Keenam pelaku tersebut yakni WR (38) warga Kabupaten Kuningan, DS alias Gopal (34) warga Kabupaten Majalengka, JN alias Abah (45) warga Kabupaten Sumedang, RH alias Bucir (45) warga Kota Cirebon, SR alias Maman (44) warga Kabupaten Cirebon, dan AR (38) warga Kabupaten Indramayu.

Kapolres Bandara Soetta AKBP Victor Togi Tambunan mengatakan, kasus pencurian itu bermula dari WR yang merupakan karyawan PT Aditya Transport melakukan aksi pencuriannya pada 17 Februari 2018. Setalah berhasil membawa kabur truk Mitsubishi Fuso bernomor polisi (Nopol) B 9069 QU, WR kemudian mengajak rekannya berinisial DS alias Gopal untuk menjual truk tersebut.

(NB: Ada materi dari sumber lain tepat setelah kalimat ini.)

(** C5. The analytics query returns one row for every category that has a
    message and for no other, each row holding the category, the number of
    its messages, the mean of their sentiments, the number of their distinct
    authors and the greatest of their timestamps. The rows are in the order
    of the specification, count descending and, among equal counts, category
    ascending: the groups of [GROUP BY category] reach the sorter in
    ascending order of the category, and the sorter, which compares the
    counts alone, leaves rows of equal count in that order. The order is
    total on the rows, and theirs is the only arrangement in it. *)
Theorem analytics_in_order (w : world) :
  keeps_arrival_order RT ->
  exists rows,
    get_category_analytics w = (Ok rows, w)
    /\ NoDup (sum_category <$> rows)
    /\ (forall c, c ∈ (sum_category <$> rows) <-> in_category c (all_messages (db w)) <> [])
    /\ (forall r, r ∈ rows ->
          r = summarise (all_messages (db w)) (sum_category r)
          /\ sum_message_count r
             = Z.of_nat (length (in_category (sum_category r) (all_messages (db w))))
          /\ sum_avg_sentiment r
             = sql_avg (m_sentiment <$> in_category (sum_category r) (all_messages (db w)))
          /\ sum_unique_authors r
             = length (remove_dups
                         (m_author <$> in_category (sum_category r) (all_messages (db w))))
          /\ sum_latest_message r
             = sql_max (m_timestamp <$> in_category (sum_category r) (all_messages (db w))))
    /\ StronglySorted count_then_name rows
    /\ (forall a b, a ∈ rows -> b ∈ rows -> a <> b ->
          count_then_name a b \/ count_then_name b a)
    /\ (forall rows', Permutation rows' rows ->
          StronglySorted count_then_name rows' -> rows' = rows).
Proof.
  intros Hstable.
  destruct (analytics_rows w (keeps_arrival_order_honours RT Hstable))
    as (rows & Hrows & Hnd & Hcats & Hagg & _).
  assert (Hsorted : StronglySorted count_then_name rows).
  { unfold get_category_analytics in Hrows. cbn in Hrows. injection Hrows as <-.
    rewrite Hstable. apply sort_by_count_in_order, category_groups_sorted. }
  exists rows. repeat split; try assumption; try (now apply Hagg).
  - apply Hcats.
  - apply Hcats.
  - intros a b Ha Hb NE.
    assert (Hn : sum_category a <> sum_category b).
    { intros E. apply NE.
      rewrite (proj1 (Hagg a Ha)), (proj1 (Hagg b Hb)), E. reflexivity. }
    unfold count_then_name. fold (name_before (sum_category a) (sum_category b)).
    fold (name_before (sum_category b) (sum_category a)).
    destruct (name_before_total _ _ Hn);
      destruct (Z.lt_total (sum_message_count a) (sum_message_count b)) as [|[|]];
      auto.
  - intros rows' Hp Hs. now apply in_order_unique.
Qed.

End Summary.

Lemma demo_runtime_keeps_order : keeps_arrival_order Demo.runtime.
Proof. intros rows. reflexivity. Qed.

Lemma demo_runtime_honours : honours_order_by Demo.runtime.
Proof. apply keeps_arrival_order_honours, demo_runtime_keeps_order. Qed.

(** ** The program on concrete inputs *)

(** C2, as stated, fails: a record of which only the first 40 characters
    have been written is handed to the decoder, which faults, and the cursor
    returned is 40, not the start of that partial line (0); when the rest of
    the line has arrived, the next poll reads from 40 on, faults again, and
    the record is never stored. *)
Lemma partial_line_is_consumed :
  deferred_cursor Demo.partial 0 = 0
  /\ (exists w',
        @consume_messages_from_file Demo.runtime [Some Demo.partial] 1 0 init_world
        = Some (Returned 40, [], w')
        /\ count_events is_decode_fault (trace w') = 1)
  /\ (exists w',
        @main Demo.runtime 2 [Some Demo.partial; Some (Demo.line Demo.humor)] 1
        = Polling (String.length (Demo.line Demo.humor)) [] w'
        /\ all_messages (db w') = []
        /\ count_events is_decode_fault (trace w') = 2).
Proof.
  split; [reflexivity|]. split.
  - eexists. split; [vm_compute; reflexivity | reflexivity].
  - eexists. split; [vm_compute; reflexivity | split; reflexivity].
Qed.


(** C5 on a store of four messages in three categories, two of which have
    one message each, the one of the greater name stored first. *)
Lemma analytics_in_order_witness :
  exists rows,
    @get_category_analytics Demo.runtime
      (@insert_all Demo.runtime
         [Demo.record_of "b" "bob"; Demo.record_of "a" "amy";
          Demo.record_of "news" "bob"; Demo.record_of "news" "amy"] init_world)
    = (Ok rows,
       @insert_all Demo.runtime
         [Demo.record_of "b" "bob"; Demo.record_of "a" "amy";
          Demo.record_of "news" "bob"; Demo.record_of "news" "amy"] init_world)
    /\ StronglySorted count_then_name rows
    /\ sum_category <$> rows = ["news"; "a"; "b"]
    /\ sum_message_count <$> rows = [2%Z; 1%Z; 1%Z].
Proof.
  destruct (@analytics_in_order Demo.runtime
              (@insert_all Demo.runtime
                 [Demo.record_of "b" "bob"; Demo.record_of "a" "amy";
                  Demo.record_of "news" "bob"; Demo.record_of "news" "amy"] init_world)
              demo_runtime_keeps_order) as (rows & H & _ & _ & _ & Hs & _).
  exists rows. split; [exact H|]. split; [exact Hs|].
  vm_compute in H. injection H as <-. split; reflexivity.
Defined.

(** C1, as stated, fails: a record with no [author] is not dropped; the
    store refuses it and the poll ends the process with code 11 before the
    next line, a valid record, is looked at. *)
Lemma missing_author_ends_the_run :
  entry Demo.no_author "author" = None
  /\ (exists w',
        @consume_messages_from_file Demo.runtime
          [Some (Demo.line Demo.no_author ++ Demo.line Demo.humor)] 1 0 init_world
        = Some (Exited 11, [], w')
        /\ all_messages (db w') = []
        /\ List.last (trace w') (Sleep 0) = ErrorReading IntegrityError)
  /\ (exists w',
        @consume_messages_from_file Demo.runtime [Some (Demo.line Demo.humor)] 1 0 init_world
        = Some (Returned (String.length (Demo.line Demo.humor)), [], w')
        /\ length (all_messages (db w')) = 1).
Proof.
  split; [reflexivity|]. split.
  - eexists. split; [vm_compute; reflexivity|]. split; reflexivity.
  - eexists. split; [vm_compute; reflexivity|]. reflexivity.
Qed.

(** C1 on a concrete line: a record with no [message], then a valid one. *)
Lemma missing_required_key_witness :
  exists e,
    @for_lines Demo.runtime [Demo.line Demo.no_message; Demo.line Demo.humor] 0 init_world
    = @for_lines Demo.runtime [Demo.line Demo.humor] 0
        (record (ErrorProcessing e) init_world).
Proof.
  apply (proj1 (@missing_required_key Demo.runtime (Demo.line Demo.no_message)
                  Demo.no_message [Demo.line Demo.humor] 0 init_world
                  ltac:(vm_compute; reflexivity) ltac:(vm_compute; reflexivity))).
  reflexivity.
Defined.

(** C4 at the failing input: ten records stored in two polls of five give no
    report, the same ten records in one poll give one. *)
Theorem report_counter_restarts_each_poll :
  (exists w',
      @main Demo.runtime 2
        [Some (Demo.repeat_text 5 (Demo.line Demo.humor));
         Some (Demo.repeat_text 10 (Demo.line Demo.humor))] 1
      = Polling (10 * String.length (Demo.line Demo.humor)) [] w'
      /\ length (all_messages (db w')) = 10
      /\ count_events is_report (trace w') = 0)
  /\ (exists w',
        @main Demo.runtime 1 [Some (Demo.repeat_text 10 (Demo.line Demo.humor))] 1
        = Polling (10 * String.length (Demo.line Demo.humor)) [] w'
        /\ length (all_messages (db w')) = 10
        /\ count_events is_report (trace w') = 1).
Proof.
  split; eexists; (split; [vm_compute; reflexivity|]); split; reflexivity.
Qed.

(** * Further properties of the program *)

(** ** More about the router *)

Lemma partition_char_idempotent (c : ascii) : partition_char (partition_char c) = partition_char c.
Proof. destruct c as [[] [] [] [] [] [] [] []]; reflexivity. Qed.

Lemma partition_char_plain (c : ascii) :
  partition_char c <> " "%char /\ partition_char c <> "-"%char
  /\ Text.is_upper (partition_char c) = false.
Proof. destruct c as [[] [] [] [] [] [] [] []]; repeat split; discriminate. Qed.

(** The characters of a text, as a list. *)
Lemma in_str_map (f : ascii -> ascii) (s : string) (c : ascii) :
  In c (list_ascii_of_string (Text.str_map f s)) ->
  exists a, In a (list_ascii_of_string s) /\ c = f a.
Proof.
  induction s as [|a r IH]; cbn; [tauto|].
  intros [<-|H]; [eauto|]. destruct (IH H) as (b & Hb & ->). eauto.
Qed.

Kemudian WR dan Gopal berhasil menjual truk curian kepada JN alias Abah dengan RH alias Bucir seharga Rp50 juta. Dalam aksinya itu, Abah dan Bucir kemudian memotong truk itu menjadi beberapa bagian untuk dijual kembali ke AR, SR dan AD yang saat ini masih buron (DPO).

”Para pelaku memotong chasis truk dan dijual ke SR seharga Rp16 juta, sedangkan mesin mobil dijual ke AR seharga Rp25 juta, dan kabin truk dijual kepada AD seharga Rp25 juta,” kata Victor kepada awak media saat rilis pengungkapan kasus pencurian truk di area Niaga Soewarna Soetta, Senin (7/5).

Ditambahkan, dalam aksinya, lanjut Victor, WR yang merupakan karyawan PT Aditya Transport juga telah memastikan kunci palsu truk yang akan dicuri bisa digunakan. ”Jadi dia (WR-red) sudah mengetahui kunci tersebut cocok dengan truk yang akan dicuri, sehingga dia leluasa membawa kabur. Apalagi kartu parkir truk juga tertinggal di dalam mobil,” tambahnya.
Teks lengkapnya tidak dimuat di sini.